Вот и Ахмеда взять: кажется, куда уж проще, — ест, пьет, спит, пасет овец… Но почему сторонится людей? Обижен ими? Или презирает их? Живет один, как сурок, не хочет переезжать в деревню. Я спрашиваю его:
— Скучно одному, дядя Ахмед?
— Не-ет, — вертит он круглой башкою. — Карашо! Степ большой, весело. Барашка кричит, птичка поет, утка летит… Пошто я один? Много мои дружка…
Вот и попробуй понять этого ребенка с кровожадною рожей людоеда: что, птицы и звери ему интереснее, дороже людей?

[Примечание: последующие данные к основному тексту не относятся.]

(** * Address book bot (bot_v4.py): a shallow embedding and its properties

    The development follows the layout of the program:

    - Python strings as sequences of Unicode code points, with the
      predicates [str.isdigit], [str.isdecimal] and [str.isspace] the code
      relies on (tables of CPython 3.11, Unicode 14.0.0);
    - the part of [datetime] the program uses: proleptic Gregorian
      ordinals, [replace], comparison, subtraction, [weekday], [strftime]
      and [strptime] for the one format ["%d.%m.%Y"];
    - the field classes [Name], [Phone], [Birthday];
    - [Record] and its methods, written in a state-and-exception monad
      over the record that is [self];
    - [AddressBook], a [UserDict] whose [data] is an insertion-ordered
      dictionary;
    - [pickle] as the stack machine it is, and the two persistence
      functions [save_data] and [load_data] over a store of files;
    - the command functions under [input_error], [parse_input], and the
      loop of [main] as a function of the lines it reads. *)

From Stdlib Require Import ZArith NArith Lia String Ascii.
From stdpp Require Import base option list sorting gmap.

Local Open Scope Z_scope.
#[local] Set Warnings "-register-all".

(* ===================================================================== *)
(** ** Python strings                                                     *)
(* ===================================================================== *)

(** A Python [str] is a sequence of Unicode code points. *)
Abbreviation char := N (only parsing).
Abbreviation str := (list N) (only parsing).

(** ASCII literals of the source, as code points. *)
Definition lit (s : string) : str :=
  (fun a => N_of_ascii a) <$> list_ascii_of_string s.

Definition in_ranges (tbl : list (N * N)) (c : char) : bool :=
  existsb (fun r => (fst r <=? c)%N && (c <=? snd r)%N) tbl.

(** Code points of general category Nd: [str.isdecimal], the class [\d]
    of [re] on a [str] pattern, and the digits [int] converts. *)
Definition decimal_ranges : list (N * N) :=
  [(48, 57); (1632, 1641); (1776, 1785); (1984, 1993); (2406, 2415);
   (2534, 2543); (2662, 2671); (2790, 2799); (2918, 2927); (3046, 3055);
   (3174, 3183); (3302, 3311); (3430, 3439); (3558, 3567); (3664, 3673);
   (3792, 3801); (3872, 3881); (4160, 4169); (4240, 4249); (6112, 6121);
   (6160, 6169); (6470, 6479); (6608, 6617); (6784, 6793); (6800, 6809);
   (6992, 7001); (7088, 7097); (7232, 7241); (7248, 7257); (42528, 42537);
   (43216, 43225); (43264, 43273); (43472, 43481); (43504, 43513);
   (43600, 43609); (44016, 44025); (65296, 65305); (66720, 66729);
   (68912, 68921); (69734, 69743); (69872, 69881); (69942, 69951);
   (70096, 70105); (70384, 70393); (70736, 70745); (70864, 70873);
   (71248, 71257); (71360, 71369); (71472, 71481); (71904, 71913);
   (72016, 72025); (72784, 72793); (73040, 73049); (73120, 73129);
   (92768, 92777); (92864, 92873); (93008, 93017); (120782, 120831);
   (123200, 123209); (123632, 123641); (125264, 125273);
   (130032, 130041)]%N.

(** Code points with Numeric_Type=Digit that are not decimal (superscripts,
    circled digits, ...): accepted by [str.isdigit] only. *)
Definition other_digit_ranges : list (N * N) :=
  [(178, 179); (185, 185); (4969, 4977); (6618, 6618); (8304, 8304);
   (8308, 8313); (8320, 8329); (9312, 9320); (9332, 9340); (9352, 9360);
   (9450, 9450); (9461, 9469); (9471, 9471); (10102, 10110);
   (10112, 10120); (10122, 10130); (68160, 68163); (69216, 69224);
   (69714, 69722); (127232, 127242)]%N.

(** Code points [str.isspace] holds of; [str.strip] removes them. *)
Definition space_ranges : list (N * N) :=
  [(9, 13); (28, 32); (133, 133); (160, 160); (5760, 5760); (8192, 8202);
   (8232, 8233); (8239, 8239); (8287, 8287); (12288, 12288)]%N.

Definition char_isdecimal (c : char) : bool := in_ranges decimal_ranges c.

Definition char_isdigit (c : char) : bool :=
  char_isdecimal c || in_ranges other_digit_ranges c.

Definition char_isspace (c : char) : bool := in_ranges space_ranges c.

(** The ten characters ['0'] .. ['9']. *)
Definition is_ascii_digit (c : char) : bool := (48 <=? c)%N && (c <=? 57)%N.

(** [str.isdigit()]: every character is a digit and there is at least one. *)
Definition isdigit (s : str) : bool :=
  match s with
  | [] => false
  | _ => forallb char_isdigit s
  end.

(** [str.strip()] without argument. *)
Fixpoint lstrip (s : str) : str :=
  match s with
  | c :: s' => if char_isspace c then lstrip s' else s
  | [] => []
  end.

Definition strip (s : str) : str := rev (lstrip (rev (lstrip s))).

(** Truth value of a [str]: non-empty. *)
Definition str_truthy (s : str) : bool :=
  match s with [] => false | _ => true end.

(** The decimal value of a character of category Nd: the blocks of the
    table are runs of 0..9 (the last but four holds five such runs). *)
Fixpoint decimal_value_in (tbl : list (N * N)) (c : char) : option Z :=
  match tbl with
  | [] => None
  | (lo, hi) :: tbl' =>
      if ((lo <=? c) && (c <=? hi))%N
      then Some (Z.of_N ((c - lo) mod 10))
      else decimal_value_in tbl' c
  end.

Definition decimal_value (c : char) : option Z :=
  decimal_value_in decimal_ranges c.

(** [int(s)] on the texts the [strptime] pattern can capture: decimal
    digits, after optional leading white space. *)
Fixpoint int_digits (acc : Z) (s : str) : option Z :=
  match s with
  | [] => Some acc
  | c :: s' =>
      match decimal_value c with
      | Some v => int_digits (10 * acc + v) s'
      | None => None
      end
  end.

Definition py_int (s : str) : option Z :=
  match lstrip s with
  | [] => None
  | ds => int_digits 0 ds
  end.

(** Decimal rendering of a non-negative number on at least [width]
    characters, zero filled: C's ["%0<width>d"]. *)
Definition digit_char (v : Z) : char := (48 + Z.to_N v)%N.

Fixpoint digits_rev (fuel : nat) (n : Z) : str :=
  match fuel with
  | O => []
  | S fuel' =>
      if n <? 10 then [digit_char n]
      else digit_char (n mod 10) :: digits_rev fuel' (n / 10)
  end.

Definition decimal (n : Z) : str :=
  rev (digits_rev (S (Z.to_nat (Z.log2 n))) n).

Definition zero_pad (width : nat) (n : Z) : str :=
  let ds := decimal n in
  replicate (width - length ds) 48%N ++ ds.

(* ===================================================================== *)
(** ** Exceptions                                                         *)
(* ===================================================================== *)

(** The exception classes that occur, with the message where the program
    (or the library) gives one. *)
Inductive exn :=
| ValueError (msg : str)
| KeyError (key : str)
| OverflowError (msg : str)
| IndexError (msg : str)
| EOFError
| FileNotFoundError (filename : str)
| UnpicklingError (msg : str).

(** [exn + A]: a computation that raises or returns. *)
Definition raise {A} (e : exn) : exn + A := inl e.

Definition bind_exn {A B} (m : exn + A) (k : A -> exn + B) : exn + B :=
  match m with
  | inl e => inl e
  | inr a => k a
  end.

Notation "x <-! m ; k" := (bind_exn m (fun x => k))
  (at level 100, m at next level, right associativity).

(* ===================================================================== *)
(** ** The calendar of [datetime]                                         *)
(* ===================================================================== *)

(** [datetime.date]: the three fields.  A date object of Python always
    satisfies [valid_date]; the constructor [make_date] checks it. *)
Record date := mkdate { year : Z; month : Z; day : Z }.

(** [datetime.datetime] without time zone. *)
Record datetime := mkdatetime {
  dt_date : date;
  hour : Z; minute : Z; second : Z; microsecond : Z; fold : Z
}.

Definition MINYEAR : Z := 1.
Definition MAXYEAR : Z := 9999.
Definition MAXORDINAL : Z := 3652059.

Definition is_leap (y : Z) : bool :=
  (y mod 4 =? 0) && (negb (y mod 100 =? 0) || (y mod 400 =? 0)).

(** [_DAYS_IN_MONTH], indexed from 1. *)
Definition DAYS_IN_MONTH (m : Z) : Z :=
  match m with
  | 1 => 31 | 2 => 28 | 3 => 31 | 4 => 30 | 5 => 31 | 6 => 30
  | 7 => 31 | 8 => 31 | 9 => 30 | 10 => 31 | 11 => 30 | 12 => 31
  | _ => -1
  end.

(** [_DAYS_BEFORE_MONTH], indexed from 1. *)
Definition DAYS_BEFORE_MONTH (m : Z) : Z :=
  match m with
  | 1 => 0 | 2 => 31 | 3 => 59 | 4 => 90 | 5 => 120 | 6 => 151
  | 7 => 181 | 8 => 212 | 9 => 243 | 10 => 273 | 11 => 304 | 12 => 334
  | _ => -1
  end.

Definition days_before_year (y : Z) : Z :=
  let y' := y - 1 in
  y' * 365 + y' / 4 - y' / 100 + y' / 400.

Definition days_in_month (y m : Z) : Z :=
  if (m =? 2) && is_leap y then 29 else DAYS_IN_MONTH m.

Definition days_before_month (y m : Z) : Z :=
  DAYS_BEFORE_MONTH m + (if (2 <? m) && is_leap y then 1 else 0).

Definition ymd2ord (y m d : Z) : Z :=
  days_before_year y + days_before_month y m + d.

Definition DI400Y : Z := 146097.
Definition DI100Y : Z := 36524.
Definition DI4Y : Z := 1461.

(** The end of [_ord2ymd]: month and day of the day at offset [n] from
    1 January, by an estimate of the month that is exact or one too large. *)
Definition ord2md (leapyear : bool) (n : Z) : Z * Z :=
  let m := Z.shiftr (n + 50) 5 in
  let preceding :=
    DAYS_BEFORE_MONTH m + (if (2 <? m) && leapyear then 1 else 0) in
  if n <? preceding then
    let m := m - 1 in
    let preceding :=
      preceding
      - (DAYS_IN_MONTH m + (if (m =? 2) && leapyear then 1 else 0)) in
    (m, n - preceding + 1)
  else (m, n - preceding + 1).

(** [_ord2ymd]: the date of an ordinal, 1 being 1 January of year 1. *)
Definition ord2ymd (n : Z) : date :=
  let n := n - 1 in
  let n400 := n / DI400Y in
  let n := n mod DI400Y in
  let y := n400 * 400 + 1 in
  let n100 := n / DI100Y in
  let n := n mod DI100Y in
  let n4 := n / DI4Y in
  let n := n mod DI4Y in
  let n1 := n / 365 in
  let n := n mod 365 in
  let y := y + n100 * 100 + n4 * 4 + n1 in
  if (n1 =? 4) || (n100 =? 4) then mkdate (y - 1) 12 31
  else
    let leapyear := (n1 =? 3) && (negb (n4 =? 24) || (n100 =? 3)) in
    let '(m, d) := ord2md leapyear n in
    mkdate y m d.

Забегая вперед, скажу о дальнейшей судьбе Ахмеда. Позже его действительно обидели люди. Он еще несколько лет одиноко жил на Шайдоше, ходил за растущей колхозной отарой, заменяя несколько человек. А потом нашли у него какую-то недостачу овец, время-то было суровое, Ахмеда посадили в тюрьму, но скоро выпустили, оправдали, и на свой Шайдош он уже не вернулся. Ходил по деревням и делал самую тяжелую в крестьянстве работу: копал людям погреба и колодцы. Этим и существовал. Его охотно нанимали, так как за свою работу брал он самую малость, — лишь бы прокормиться да обуться-одеться, а дело делал на совесть, особенно такое мудреное, как рытье колодцев. При этом ведь не только большая физическая сила нужна, а кое-что поважнее. Говорили, Ахмед по каким-то одному ему ведомым признакам (например, по тому, как летними утрами в том или ином месте отпотевает земля; или какая на вкус на этом месте выпадает роса; или какая там растет травка), по этим таинственным признакам будто бы он мог безошибочно определять, близко или далеко от поверхности вода и хорошая (питьевая) или же негодная (соленая там, жесткая) она на вкус.